Dataset excerpts
(** ... and the remainder alone. *)
Lemma bignum_remainder_repr x y a b :
repr x a -> repr y b -> room x 1 ->
if b =? 0 then bignum_remainder x y = Some None
else exists r, bignum_remainder x y = Some (Some r) /\ repr r (Z.rem a b).
Proof.
intros Hx Hy Rm. unfold bignum_remainder.
rewrite (repr_ZERO_P x a Hx), (repr_ZERO_P y b Hy).
destruct (Z.eqb_spec b 0) as [-> | Nb]; [reflexivity |].
destruct (Z.eqb_spec a 0) as [-> | Na]; [exists x; rewrite Z.rem_0_l by lia; auto |].
pose proof Hx as Rx. destruct Hx as (n1 & xs & -> & Ox & Fx & Tx & _ & ->).
destruct Hy as (n2 & ys & -> & Oy & Fy & Ty & _ & ->).
apply room_block in Rm; [| exact Fx].
assert (Ny : ys <> []) by (intros ->; now rewrite sign_zero in Nb).
pose proof (eval_trimmed_pos ys Oy Ty Ny). pose proof (eval_nonneg xs Ox).
rewrite rem_sign by lia. autorewrite with bignum. cbv zeta.
rewrite bignum_compare_unsigned_block by assumption.
apply comparison_of_spec; intros Hc.
- rewrite Hc, Z.mod_same, sign_zero by lia. eexists. split; [reflexivity | apply repr_make_zero].
- rewrite Z.mod_small by lia. eexists. split; [reflexivity | exact Rx].
- assert (D : forall o, division_result false true false n1 (eval xs) (eval ys) o ->
    exists r, (let* (_, remainder) := o in want true remainder) = Some (Some r)
      /\ repr r (sign n1 (eval xs mod eval ys))).
  { intros o (q & r & -> & _ & Hr). exists r. auto. }
  assert (W : forall o, (exists r, o = Some r /\ repr r (sign n1 (eval xs mod eval ys))) ->
    exists r, want true o = Some (Some r) /\ repr r (sign n1 (eval xs mod eval ys))).
  { intros o (r & -> & Hr). exists r. auto. }
  assert (Nx : xs <> []) by (intros ->; cbn [eval] in Hc; lia).
  destruct (Z.eqb_spec (Z.of_nat (length ys)) 1) as [L |]; [| now apply D, greater_large].
  destruct (single_digit n2 ys Oy Ty L) as [Hd Ed]. rewrite slong_small by lia.
  destruct (Z.eqb_spec (BIGNUM_REF (block n2 ys) 0 & (BIGNUM_REF (block n2 ys) 0 - 1)) 0) as [P | P].
  + destruct (Z.eqb_spec (Z.of_nat (length xs)) 0); [destruct xs; [easy | cbn in *; lia] |].
    unfold BIGNUM_REF at 2 4. cbn [Z.to_nat bn_digits block].
    rewrite remainder_power_of_two, <- Ed by auto. cbv zeta.
    destruct (Z.eqb_spec (eval xs mod eval ys) 0) as [-> |].
    * rewrite sign_zero. eexists. split; [reflexivity | apply repr_make_zero].
    * apply W, bignum_digit_to_bignum_repr.
      pose proof (Z.mod_pos_bound (eval xs) (eval ys)). red. lia.
  + destruct (Z.ltb_spec (ulong (BIGNUM_REF (block n2 ys) 0)) BIGNUM_RADIX_ROOT) as [U | U].
    * rewrite ulong_small in U by lia. apply W. rewrite Ed. apply bignum_remainder_small_block; auto.
      destruct (Z.eqb_spec (BIGNUM_REF (block n2 ys) 0) 1) as [E1 |]; [rewrite E1 in P; easy | lia].
    * now apply D, greater_medium.
Qed.

End OperationFacts.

_Directions:_ Your response should be made up of the lines in the data that contain the word "split".

_Response to the task:_
- rewrite Hc, Z.mod_same, sign_zero by lia. eexists. split; [reflexivity | apply repr_make_zero].
- rewrite Z.mod_small by lia. eexists. split; [reflexivity | exact Rx].
    * rewrite sign_zero. eexists. split; [reflexivity | apply repr_make_zero].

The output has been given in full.